(** C5.  End to end: no CPUCount and no CPUPriority switch, a settings file
    whose [CPUOptions.Priority] is "AboveNormal", and an operating system
    that accepts the calls.  After the constructor and [OnStart] the
    process affinity mask is the lowest set bit of the system mask, the
    priority class is [ABOVE_NORMAL_PRIORITY_CLASS], and the log has gained
    its header and two informational lines. *)
Theorem C5_end_to_end_above_normal (w : World) (tree : ptree)
    (children : list (string * ptree)) :
  0 < ptr_bits ->
  ABOVE_NORMAL_PRIORITY_CLASS <> 0 ->
  switches w "CPUCount" = None ->
  switches w "CPUPriority" = None ->
  settingsFile w = Parsed tree ->
  Ini.walk_path ["CPUOptions"; "Priority"]%string tree =
    Some (Node "AboveNormal" children) ->
  MachineInt.in_range ptr_bits (systemAffinityMask w) ->
  0 < systemAffinityMask w ->
  getAffinityFails w = None ->
  setAffinityFails w (GetLowestSetBitMask (systemAffinityMask w)) = None ->
  setPriorityFails w ABOVE_NORMAL_PRIORITY_CLASS = None ->
  let w0 := world_after CPUOptionsDllDirector_ctor w in
  let w' := world_after OnStart w0 in
  outcome OnStart w0 = inl true /\
  is_lowest_set_bit (systemAffinityMask w) (processAffinityMask w') /\
  submask (processAffinityMask w') (systemAffinityMask w) /\
  priorityClass w' = ABOVE_NORMAL_PRIORITY_CLASS /\
  osCalls w' =
    (osCalls w ++
     [CallGetProcessAffinityMask;
      CallSetProcessAffinityMask (processAffinityMask w');
      CallSetPriorityClass ABOVE_NORMAL_PRIORITY_CLASS])%list /\
  logOutput w' =
    (logOutput w ++
     [Header ("SC4CPUOptions v" ++ PLUGIN_VERSION_STR);
      Line Info "Configured the game to use 1 CPU core.";
      Line Info "Set the game's CPU priority to AboveNormal."])%list.
Proof.
  intros Hbits Habove Hcount Hprio Hfile Hwalk Hrange Hpos Hget Hset Hsetp
    w0 w'.
  pose proof (ctor_effect w)
    as (_ & (E1 & E2 & E3 & E4 & E5 & E6) & Hm0 & Hp0 & Hc0 & Hl0).
  fold w0 in E1, E2, E3, E4, E5, E6, Hm0, Hp0, Hc0, Hl0.
  subst w'. unfold outcome, world_after at 1 2 3 4 5 6.
  destruct (OnStart_steps w0) as [_ ->]. cbn [fst snd].
  split; [reflexivity|].
  rewrite E1, Hcount, Hprio.
  pose proof (ConfigureForSingleCPU_effect w0)
    as (_ & Hc1 & Hm1 & Hl1 & Hp1 & (F1 & F2 & F3 & F4 & F5 & F6)).
  set (w1 := world_after ConfigureForSingleCPU w0) in *.
  rewrite E3, E6, Hget in Hc1.
  rewrite E3, E4, E6, Hget, Hset in Hm1.
  rewrite E3, E4, E6, Hget, Hset in Hl1.
  pose proof (SetCPUPriorityFromConfigFile_effect w1) as Hcfg.
  rewrite F2, E2, Hfile in Hcfg. unfold configured_priority in Hcfg.
  rewrite Hwalk in Hcfg. unfold world_after. rewrite Hcfg.
  assert (Hrun : ProcessCPUPriorityValue "AboveNormal" false w1 =
                 (inl tt,
                  Upd.add_log
                    (Line Info "Set the game's CPU priority to AboveNormal.")
                    (Upd.put_priorityClass ABOVE_NORMAL_PRIORITY_CLASS
                       (Upd.add_call
                          (CallSetPriorityClass ABOVE_NORMAL_PRIORITY_CLASS)
                          w1)))).
  { unfold ProcessCPUPriorityValue. run_plugin. cbn -[Z.eqb].
    apply Z.eqb_neq in Habove. rewrite Habove. cbn.
    rewrite F5, E5, Hsetp. reflexivity. }
  rewrite Hrun. cbn. rewrite Hm1, Hc1, Hl1, Hc0, Hl0, <- !app_assoc.
  split; [apply GetLowestSetBitMask_lowest; assumption|].
  split; [apply GetLowestSetBitMask_submask; assumption|].
  repeat split.
Qed.

End Properties.

(** ** The properties on concrete worlds

    Each property that has premises is applied to a concrete input. *)

Lemma C1_on_mask_10 :
  exists r,
    is_lowest_set_bit 10 r /\ submask r 10 /\ at_most_one_bit r /\
    osCalls (world_after (@ConfigureForSingleCPU Win32_x86) example_world) =
      [CallGetProcessAffinityMask; CallSetProcessAffinityMask r] /\
    (setAffinityFails example_world r = None ->
     processAffinityMask
       (world_after (@ConfigureForSingleCPU Win32_x86) example_world) = r).
Proof.
  apply (@C1_single_cpu_lowest_set_bit Win32_x86 example_world).
  - reflexivity.
  - reflexivity.
  - unfold MachineInt.in_range. simpl. lia.
  - reflexivity.
Defined.

Lemma C10_on_mask_12 :
  @GetLowestSetBitMask Win32_x64 12 = Z.land 12 (neg_twos_complement 64 12) /\
  at_most_one_bit (@GetLowestSetBitMask Win32_x64 12) /\
  submask (@GetLowestSetBitMask Win32_x64 12) 12 /\
  @GetLowestSetBitMask Win32_x64 0 = 0 /\
  forall w : World,
    getAffinityFails w = None -> systemAffinityMask w = 0 ->
    osCalls (world_after (@ConfigureForSingleCPU Win32_x64) w) =
    (osCalls w ++
     [CallGetProcessAffinityMask; CallSetProcessAffinityMask 0])%list.
Proof.
  apply (@C10_lowest_set_bit_mask_of_zero Win32_x64 12).
  - reflexivity.
  - unfold MachineInt.in_range. simpl. lia.
Defined.

Lemma C2_on_example_world :
  (let w' :=
     world_after (@ProcessCPUPriorityValue Win32_x86 "Low" true)
       example_world in
   outcome (@ProcessCPUPriorityValue Win32_x86 "Low" true) example_world
     = inl tt /\
   osCalls w' = osCalls example_world /\
   priorityClass w' = priorityClass example_world /\
   logOutput w' =
     (logOutput example_world ++
      [Line Info "SC4 set its CPU priority to Low."])%list) /\
  (let w' :=
     world_after (@ProcessCPUPriorityValue Win32_x86 "Low" false)
       example_world in
   outcome (@ProcessCPUPriorityValue Win32_x86 "Low" false) example_world
     = inl tt /\
   osCalls w' =
     (osCalls example_world ++ [CallSetPriorityClass 0x40])%list /\
   (setPriorityFails example_world 0x40 = None ->
    priorityClass w' = 0x40 /\
    logOutput w' =
      (logOutput example_world ++
       [Line Info "Set the game's CPU priority to Low."])%list)).
Proof.
  apply (@C2_low_from_command_line_and_file Win32_x86 example_world).
  simpl. lia.
Defined.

Required work
Copy each record from above without leaving any out.

Output
(** C5.  End to end: no CPUCount and no CPUPriority switch, a settings file
    whose [CPUOptions.Priority] is "AboveNormal", and an operating system
    that accepts the calls.  After the constructor and [OnStart] the
    process affinity mask is the lowest set bit of the system mask, the
    priority class is [ABOVE_NORMAL_PRIORITY_CLASS], and the log has gained
    its header and two informational lines. *)
Theorem C5_end_to_end_above_normal (w : World) (tree : ptree)
    (children : list (string * ptree)) :
  0 < ptr_bits ->
  ABOVE_NORMAL_PRIORITY_CLASS <> 0 ->
  switches w "CPUCount" = None ->
  switches w "CPUPriority" = None ->
  settingsFile w = Parsed tree ->
  Ini.walk_path ["CPUOptions"; "Priority"]%string tree =
    Some (Node "AboveNormal" children) ->
  MachineInt.in_range ptr_bits (systemAffinityMask w) ->
  0 < systemAffinityMask w ->
  getAffinityFails w = None ->
  setAffinityFails w (GetLowestSetBitMask (systemAffinityMask w)) = None ->
  setPriorityFails w ABOVE_NORMAL_PRIORITY_CLASS = None ->
  let w0 := world_after CPUOptionsDllDirector_ctor w in
  let w' := world_after OnStart w0 in
  outcome OnStart w0 = inl true /\
  is_lowest_set_bit (systemAffinityMask w) (processAffinityMask w') /\
  submask (processAffinityMask w') (systemAffinityMask w) /\
  priorityClass w' = ABOVE_NORMAL_PRIORITY_CLASS /\
  osCalls w' =
    (osCalls w ++
     [CallGetProcessAffinityMask;
      CallSetProcessAffinityMask (processAffinityMask w');
      CallSetPriorityClass ABOVE_NORMAL_PRIORITY_CLASS])%list /\
  logOutput w' =
    (logOutput w ++
     [Header ("SC4CPUOptions v" ++ PLUGIN_VERSION_STR);
      Line Info "Configured the game to use 1 CPU core.";
      Line Info "Set the game's CPU priority to AboveNormal."])%list.
Proof.
  intros Hbits Habove Hcount Hprio Hfile Hwalk Hrange Hpos Hget Hset Hsetp
    w0 w'.
  pose proof (ctor_effect w)
    as (_ & (E1 & E2 & E3 & E4 & E5 & E6) & Hm0 & Hp0 & Hc0 & Hl0).
  fold w0 in E1, E2, E3, E4, E5, E6, Hm0, Hp0, Hc0, Hl0.
  subst w'. unfold outcome, world_after at 1 2 3 4 5 6.
  destruct (OnStart_steps w0) as [_ ->]. cbn [fst snd].
  split; [reflexivity|].
  rewrite E1, Hcount, Hprio.
  pose proof (ConfigureForSingleCPU_effect w0)
    as (_ & Hc1 & Hm1 & Hl1 & Hp1 & (F1 & F2 & F3 & F4 & F5 & F6)).
  set (w1 := world_after ConfigureForSingleCPU w0) in *.
  rewrite E3, E6, Hget in Hc1.
  rewrite E3, E4, E6, Hget, Hset in Hm1.
  rewrite E3, E4, E6, Hget, Hset in Hl1.
  pose proof (SetCPUPriorityFromConfigFile_effect w1) as Hcfg.
  rewrite F2, E2, Hfile in Hcfg. unfold configured_priority in Hcfg.
  rewrite Hwalk in Hcfg. unfold world_after. rewrite Hcfg.
  assert (Hrun : ProcessCPUPriorityValue "AboveNormal" false w1 =
                 (inl tt,
                  Upd.add_log
                    (Line Info "Set the game's CPU priority to AboveNormal.")
                    (Upd.put_priorityClass ABOVE_NORMAL_PRIORITY_CLASS
                       (Upd.add_call
                          (CallSetPriorityClass ABOVE_NORMAL_PRIORITY_CLASS)
                          w1)))).
  { unfold ProcessCPUPriorityValue. run_plugin. cbn -[Z.eqb].
    apply Z.eqb_neq in Habove. rewrite Habove. cbn.
    rewrite F5, E5, Hsetp. reflexivity. }
  rewrite Hrun. cbn. rewrite Hm1, Hc1, Hl1, Hc0, Hl0, <- !app_assoc.
  split; [apply GetLowestSetBitMask_lowest; assumption|].
  split; [apply GetLowestSetBitMask_submask; assumption|].
  repeat split.
Qed.

End Properties.

(** ** The properties on concrete worlds

    Each property that has premises is applied to a concrete input. *)

Lemma C1_on_mask_10 :
  exists r,
    is_lowest_set_bit 10 r /\ submask r 10 /\ at_most_one_bit r /\
    osCalls (world_after (@ConfigureForSingleCPU Win32_x86) example_world) =
      [CallGetProcessAffinityMask; CallSetProcessAffinityMask r] /\
    (setAffinityFails example_world r = None ->
     processAffinityMask
       (world_after (@ConfigureForSingleCPU Win32_x86) example_world) = r).
Proof.
  apply (@C1_single_cpu_lowest_set_bit Win32_x86 example_world).
  - reflexivity.
  - reflexivity.
  - unfold MachineInt.in_range. simpl. lia.
  - reflexivity.
Defined.

Lemma C10_on_mask_12 :
  @GetLowestSetBitMask Win32_x64 12 = Z.land 12 (neg_twos_complement 64 12) /\
  at_most_one_bit (@GetLowestSetBitMask Win32_x64 12) /\
  submask (@GetLowestSetBitMask Win32_x64 12) 12 /\
  @GetLowestSetBitMask Win32_x64 0 = 0 /\
  forall w : World,
    getAffinityFails w = None -> systemAffinityMask w = 0 ->
    osCalls (world_after (@ConfigureForSingleCPU Win32_x64) w) =
    (osCalls w ++
     [CallGetProcessAffinityMask; CallSetProcessAffinityMask 0])%list.
Proof.
  apply (@C10_lowest_set_bit_mask_of_zero Win32_x64 12).
  - reflexivity.
  - unfold MachineInt.in_range. simpl. lia.
Defined.

Lemma C2_on_example_world :
  (let w' :=
     world_after (@ProcessCPUPriorityValue Win32_x86 "Low" true)
       example_world in
   outcome (@ProcessCPUPriorityValue Win32_x86 "Low" true) example_world
     = inl tt /\
   osCalls w' = osCalls example_world /\
   priorityClass w' = priorityClass example_world /\
   logOutput w' =
     (logOutput example_world ++
      [Line Info "SC4 set its CPU priority to Low."])%list) /\
  (let w' :=
     world_after (@ProcessCPUPriorityValue Win32_x86 "Low" false)
       example_world in
   outcome (@ProcessCPUPriorityValue Win32_x86 "Low" false) example_world
     = inl tt /\
   osCalls w' =
     (osCalls example_world ++ [CallSetPriorityClass 0x40])%list /\
   (setPriorityFails example_world 0x40 = None ->
    priorityClass w' = 0x40 /\
    logOutput w' =
      (logOutput example_world ++
       [Line Info "Set the game's CPU priority to Low."])%list)).
Proof.
  apply (@C2_low_from_command_line_and_file Win32_x86 example_world).
  simpl. lia.
Defined.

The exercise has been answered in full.